» **Task objective**
Every line in the listing should be set down again verbatim.

» **Input for this task**
(** C5, amended. After [N] turns from construction with [max_steps = M],
    the step counter is [N] and [max_steps - current_step] is [M - N],
    negative once [N] exceeds [M].  What the urgency classification is
    given is [M - N] on a turn with [1 <= N <= M] only: the prompt of that
    turn shows this remainder and its tier.  A turn with [N > M] classifies
    nothing and leaves the prompt of the turn before, which shows the
    remainder of the last rendering, and before the first turn the prompt
    is the one of construction, rendered for step 1.  With [M = 10], one
    turn gives step 1, remainder 9 and LOW; eight turns give step 8,
    remainder 2 and HIGH. *)
Theorem steps_and_remaining_after_turns (st : string) (obj : option string) (M : Z)
    (extra : option (list Tool)) (env0 env : Env World)
    (a0 : MetaEverythingAgent) (messages : list (option string)) :
  __init__ st obj M extra env0 = (env, inr a0) ->
  let a := fst (turns a0 env messages) in
  let N := Z.of_nat (length messages) in
  let shows remaining :=
    contains ("- Remaining Steps: " ++ str_of_int remaining) (system_prompt a) /\
    contains ("- Urgency Level: " ++ urgency_of remaining) (system_prompt a) in
  current_step a = N /\
  max_steps a - current_step a = M - N /\
  (forall o : string, obj = Some o -> truthy (Some o) = true ->
     (1 <= N <= M ->
      system_prompt a = get_meta_system_prompt o N M st (Some (tools_list a)) /\
      shows (M - N)) /\
     (M < N ->
      shows (M - Z.max 1 M) /\
      forall (first : list (option string)) (last : option string),
        messages = (first ++ [last])%list ->
        system_prompt a = system_prompt (fst (turns a0 env first))) /\
     (N = 0 -> shows (M - 1)) /\
     (M = 10 -> N = 1 ->
      contains "- Remaining Steps: 9" (system_prompt a) /\
      contains "- Urgency Level: LOW" (system_prompt a)) /\
     (M = 10 -> N = 8 ->
      contains "- Remaining Steps: 2" (system_prompt a) /\
      contains "- Urgency Level: HIGH" (system_prompt a))) /\
  (M = 10 -> N = 1 ->
   current_step a = 1 /\ max_steps a - current_step a = 9 /\
   urgency_of (max_steps a - current_step a) = "LOW") /\
  (M = 10 -> N = 8 ->
   current_step a = 8 /\ max_steps a - current_step a = 2 /\
   urgency_of (max_steps a - current_step a) = "HIGH").
Proof.
  intros Hinit a N shows.
  pose proof (init_returns _ _ _ _ _ _ _ Hinit) as Ha0. cbn zeta in Ha0.
  assert (H0 : current_step a0 = 0) by (rewrite Ha0; reflexivity).
  assert (HM : max_steps a0 = M) by (rewrite Ha0; reflexivity).
  destruct (turns_frame a0 env messages) as (_ & _ & Fm & Fc & Ft).
  fold a in Fm, Fc, Ft. fold N in Fc.
  assert (Hstep : current_step a = N) by lia.
  assert (Hrem : max_steps a - current_step a = M - N) by lia.
  split; [exact Hstep |]. split; [exact Hrem |]. split; [| split].
  - intros o -> Hne.
    pose proof (constructed_prompt st o M extra env0 env a0 messages Hne Hinit)
      as Hprompt. fold a N in Hprompt.
    assert (Hshows : forall step : Z,
               Z.max 1 (Z.min N M) = step -> shows (M - step)).
    { intros step Hstep'. unfold shows. rewrite Hprompt, Hstep'.
      destruct (PromptFacts.prompt_lines_mission o step M st (Some (tools_list a0)))
        as (Hl1 & Hl2).
      split; apply In_contains_join; assumption. }
    split; [| split; [| split; [| split]]].
    + intros Hrange. split.
      * rewrite Hprompt, Ft. f_equal. lia.
      * apply Hshows. lia.
    + intros Hover. split.
      * apply Hshows. lia.
      * intros first last Hsplit.
        unfold a. rewrite Hsplit, turns_last.
        destruct (turns_frame a0 env first) as (_ & Po & Pm & Pc & _).
        set (prev := fst (turns a0 env first)) in *.
        assert (Hobj0 : objective a0 = Some o) by (rewrite Ha0; reflexivity).
        rewrite (call_system_prompt prev last _ o); [| congruence | exact Hne].
        assert (HN : N = Z.of_nat (length first) + 1).
        { unfold N. rewrite Hsplit, length_app. cbn [length]. lia. }
        destruct (Z.leb_spec (current_step prev + 1) (max_steps prev)) as [Hle | _];
          [lia | reflexivity].
    + intros HN0. apply Hshows. lia.
    + intros HM10 HN1.
      destruct (Hshows 1) as (Hs1 & Hs2); [lia |].
      rewrite HM10 in Hs1, Hs2. split; assumption.
    + intros HM10 HN8.
      destruct (Hshows 8) as (Hs1 & Hs2); [lia |].
      rewrite HM10 in Hs1, Hs2. split; assumption.
  - intros HM10 HN1. rewrite Hrem, Hstep, HM10, HN1. repeat split.
  - intros HM10 HN8. rewrite Hrem, Hstep, HM10, HN8. repeat split.
Qed.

» **Output for this exercise**
(** C5, amended. After [N] turns from construction with [max_steps = M],
    the step counter is [N] and [max_steps - current_step] is [M - N],
    negative once [N] exceeds [M].  What the urgency classification is
    given is [M - N] on a turn with [1 <= N <= M] only: the prompt of that
    turn shows this remainder and its tier.  A turn with [N > M] classifies
    nothing and leaves the prompt of the turn before, which shows the
    remainder of the last rendering, and before the first turn the prompt
    is the one of construction, rendered for step 1.  With [M = 10], one
    turn gives step 1, remainder 9 and LOW; eight turns give step 8,
    remainder 2 and HIGH. *)
Theorem steps_and_remaining_after_turns (st : string) (obj : option string) (M : Z)
    (extra : option (list Tool)) (env0 env : Env World)
    (a0 : MetaEverythingAgent) (messages : list (option string)) :
  __init__ st obj M extra env0 = (env, inr a0) ->
  let a := fst (turns a0 env messages) in
  let N := Z.of_nat (length messages) in
  let shows remaining :=
    contains ("- Remaining Steps: " ++ str_of_int remaining) (system_prompt a) /\
    contains ("- Urgency Level: " ++ urgency_of remaining) (system_prompt a) in
  current_step a = N /\
  max_steps a - current_step a = M - N /\
  (forall o : string, obj = Some o -> truthy (Some o) = true ->
     (1 <= N <= M ->
      system_prompt a = get_meta_system_prompt o N M st (Some (tools_list a)) /\
      shows (M - N)) /\
     (M < N ->
      shows (M - Z.max 1 M) /\
      forall (first : list (option string)) (last : option string),
        messages = (first ++ [last])%list ->
        system_prompt a = system_prompt (fst (turns a0 env first))) /\
     (N = 0 -> shows (M - 1)) /\
     (M = 10 -> N = 1 ->
      contains "- Remaining Steps: 9" (system_prompt a) /\
      contains "- Urgency Level: LOW" (system_prompt a)) /\
     (M = 10 -> N = 8 ->
      contains "- Remaining Steps: 2" (system_prompt a) /\
      contains "- Urgency Level: HIGH" (system_prompt a))) /\
  (M = 10 -> N = 1 ->
   current_step a = 1 /\ max_steps a - current_step a = 9 /\
   urgency_of (max_steps a - current_step a) = "LOW") /\
  (M = 10 -> N = 8 ->
   current_step a = 8 /\ max_steps a - current_step a = 2 /\
   urgency_of (max_steps a - current_step a) = "HIGH").
Proof.
  intros Hinit a N shows.
  pose proof (init_returns _ _ _ _ _ _ _ Hinit) as Ha0. cbn zeta in Ha0.
  assert (H0 : current_step a0 = 0) by (rewrite Ha0; reflexivity).
  assert (HM : max_steps a0 = M) by (rewrite Ha0; reflexivity).
  destruct (turns_frame a0 env messages) as (_ & _ & Fm & Fc & Ft).
  fold a in Fm, Fc, Ft. fold N in Fc.
  assert (Hstep : current_step a = N) by lia.
  assert (Hrem : max_steps a - current_step a = M - N) by lia.
  split; [exact Hstep |]. split; [exact Hrem |]. split; [| split].
  - intros o -> Hne.
    pose proof (constructed_prompt st o M extra env0 env a0 messages Hne Hinit)
      as Hprompt. fold a N in Hprompt.
    assert (Hshows : forall step : Z,
               Z.max 1 (Z.min N M) = step -> shows (M - step)).
    { intros step Hstep'. unfold shows. rewrite Hprompt, Hstep'.
      destruct (PromptFacts.prompt_lines_mission o step M st (Some (tools_list a0)))
        as (Hl1 & Hl2).
      split; apply In_contains_join; assumption. }
    split; [| split; [| split; [| split]]].
    + intros Hrange. split.
      * rewrite Hprompt, Ft. f_equal. lia.
      * apply Hshows. lia.
    + intros Hover. split.
      * apply Hshows. lia.
      * intros first last Hsplit.
        unfold a. rewrite Hsplit, turns_last.
        destruct (turns_frame a0 env first) as (_ & Po & Pm & Pc & _).
        set (prev := fst (turns a0 env first)) in *.
        assert (Hobj0 : objective a0 = Some o) by (rewrite Ha0; reflexivity).
        rewrite (call_system_prompt prev last _ o); [| congruence | exact Hne].
        assert (HN : N = Z.of_nat (length first) + 1).
        { unfold N. rewrite Hsplit, length_app. cbn [length]. lia. }
        destruct (Z.leb_spec (current_step prev + 1) (max_steps prev)) as [Hle | _];
          [lia | reflexivity].
    + intros HN0. apply Hshows. lia.
    + intros HM10 HN1.
      destruct (Hshows 1) as (Hs1 & Hs2); [lia |].
      rewrite HM10 in Hs1, Hs2. split; assumption.
    + intros HM10 HN8.
      destruct (Hshows 8) as (Hs1 & Hs2); [lia |].
      rewrite HM10 in Hs1, Hs2. split; assumption.
  - intros HM10 HN1. rewrite Hrem, Hstep, HM10, HN1. repeat split.
  - intros HM10 HN8. rewrite Hrem, Hstep, HM10, HN8. repeat split.
Qed.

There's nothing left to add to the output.